Ms. Kawatra questioned Mr. Fischel’s credentials. She said he was “a paid witness who has no firsthand knowledge of our business practices” and was not cross-examined by Medco’s lawyers.

Pharmacy benefit managers have generally refused to disclose details of the rebates they receive, which they say are proprietary information. They say the deals are essential to obtaining discounts from drug manufacturers, and end up saving money for employers and consumers.

The rebates received by Medco were analyzed by economists hired by the plaintiffs in a consolidated lawsuit filed on behalf of several employers’ health plans in Federal District Court in White Plains. The court documents say the analysis was based on Medco’s internal electronic records and spreadsheets.

Merck agreed last December to pay $42.5 million to settle the suit, subject to approval of the judge, Charles L. Brieant. Court aides said yesterday that a date had not been set for a hearing on the merits of the settlement.

Some plaintiffs’ lawyers have attacked the settlement, arguing that it is too small in view of the large payments to Medco from drug manufacturers.

These lawyers said much more of that money should have been passed along to thousands of health plans and millions of consumers. Roughly 65 million people hold Medco prescription drug cards.

Merck did not admit to any liability in agreeing to the settlement. It has been trying to spin off Medco, renamed Medco Health Solutions, as a separate company.

In lawsuits across the country, Medco and two other large drug plan managers, AdvancePCS and Express Scripts, have been accused of violating fiduciary duties to their customers under the federal Employee Retirement Income Security Act by failing to disclose the extent of their financial ties with manufacturers.

Mr. Fischel said in court documents that Medco received several types of rebates from drug manufacturers. The rebates rewarded Medco for placing certain medicines on preferred drug lists, and was also related to certain goals, including growth in sales and market share.

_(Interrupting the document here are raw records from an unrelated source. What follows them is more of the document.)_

(** * grok-art-p: request dispatch, stream decoding and failover

    A shallow embedding of the request-dispatch core of the gateway:

    - [routes/v1/messages.ts]  the Anthropic-compatible endpoint (streaming
      and non-streaming), module [Messages];
    - [grok/imageEdit.ts]      the image-edit stream decoder, in its two
      revisions, modules [ImageEditV1] and [ImageEdit];
    - [routes/imagine.ts]      the [generate], [img2img] and [proxy]
      routes, module [Imagine];
    - [middleware/api-auth.ts] the API-key middleware, module [ApiAuth],
      its first revision, module [ApiAuthV1], and the middleware run on
      the key store, module [Gateway];
    - [grok/models.ts] and [routes/v1/models.ts]  the table of models,
      module [Models];
    - [routes/v1/messages.ts]  the conversion of the request and the
      handler as a whole, module [Convert];
    - [repo/api-keys.ts] and [routes/api-keys.ts]  the key store and its
      routes, modules [ApiKeys] and [ApiKeyRoutes];
    - [routes/imagine.ts]      the [scroll] and [video] routes, modules
      [Scroll] and [Video];
    - [static/js/modules/img2img.js]  the cards of the page, module
      [Page].

    [Orchestrator] describes the failover state machine that the retry
    loops of /v1/messages are proved to compute; [Demo], [Scenario] and
    [Cases] hold a small runtime and the environments of the examples.

    JavaScript strings are modelled by [string]; one character of a
    [string] stands for one code unit of the JavaScript string, so that
    [String.length] is [.length].  Asynchronous generators are modelled by
    what a consumer can observe of them: the finite list of values they
    yield and the way they end ([Gen]).  The credential store and the
    upstream are the environment: a call is run against a script that
    lists, attempt by attempt, what the store and the upstream answered. *)

From Stdlib Require Import String Ascii List ZArith QArith Qround Lia Bool Arith.
From Stdlib Require Import DecimalString Qminmax Relations.
From Stdlib Require Import Permutation.
Import ListNotations.

Close Scope Q_scope.
Local Open Scope nat_scope.
Local Open Scope string_scope.
Local Open Scope list_scope.

(* ================================================================== *)
(** ** JavaScript strings *)

Module Js.

(** [s.startsWith(p)] *)
Definition startsWith (s p : string) : bool := String.prefix p s.

(** [s.includes(sub)] *)
Fixpoint includes (s sub : string) : bool :=
  String.prefix sub s ||
  match s with
  | EmptyString => false
  | String _ s' => includes s' sub
  end.

(** [s.slice(0, n)] for a non-negative [n] *)
Definition slice0 (n : nat) (s : string) : string := String.substring 0 n s.

(** [s.replace(/^\//, "")]: drop one leading slash *)
Definition stripLeadingSlash (s : string) : string :=
  match s with
  | String c s' => if Ascii.eqb c "/" then s' else s
  | EmptyString => s
  end.

(** Template-literal rendering of a non-negative integer. *)
Definition ofNat (n : nat) : string := NilEmpty.string_of_uint (Nat.to_uint n).

(** White space removed by [trim()], within the code units below 256:
    TAB, LF, VT, FF, CR, SPACE and NBSP. *)
Definition isSpace (c : ascii) : bool :=
  let n := nat_of_ascii c in
  ((9 <=? n)%nat && (n <=? 13)%nat) || (n =? 32)%nat || (n =? 160)%nat.

(** [!s.trim()]: the string has nothing but white space. *)
Fixpoint blank (s : string) : bool :=
  match s with
  | EmptyString => true
  | String c s' => isSpace c && blank s'
  end.

(** [s.split(sep)] for a one-character separator, with the last piece
    set apart: the pieces closed by a separator, in order, and the piece
    that follows the last separator. *)
Fixpoint splitOn (sep : ascii) (s : string) : list string * string :=
  match s with
  | EmptyString => ([], EmptyString)
  | String c s' =>
      let '(ls, r) := splitOn sep s' in
      if Ascii.eqb c sep then
        (* a separator closes the (empty) piece that starts here *)
        (EmptyString :: ls, r)
      else
        match ls with
        | [] => ([], String c r)
        | l :: ls' => (String c l :: ls', r)
        end
  end.

(** [s.split(sep)] *)
Definition split (sep : ascii) (s : string) : list string :=
  let '(ls, r) := splitOn sep s in ls ++ [r].

(** [lines = s.split("\n"); rest = lines.pop() || ""] *)
Definition splitLines (s : string) : list string * string := splitOn "010" s.

(** [s.slice(n)] for a non-negative [n] *)
Fixpoint sliceFrom (n : nat) (s : string) : string :=
  match n, s with
  | O, _ => s
  | S n', String _ s' => sliceFrom n' s'
  | S _, EmptyString => EmptyString
  end.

He also said that a Medco internal report in December 1999 showed that Medco customers used a higher percentage of Merck products than the national sales patterns in six medical categories. They included Zocor and Mevacor for cholesterol, Prilosec for ulcers, the pain reliever Vioxx, the blood pressure drugs Prinivil and Vasotec, Fosomax for osteoporosis and Pepcid for heartburn.

But Ian Spatz, a Merck vice president, said “the share of Merck products dispensed by Medco Health is largely consistent with the share dispensed by other pharmacy benefit managers” that have contracts with Merck.

Some types of rebates were partly shared with sponsors of health plans and some types were not shared, Mr. Fischel said in his statement. He also said that most of the rebate money was retained by Medco: “The rebates Medco passes through are smaller than those that Medco retains for its own account.”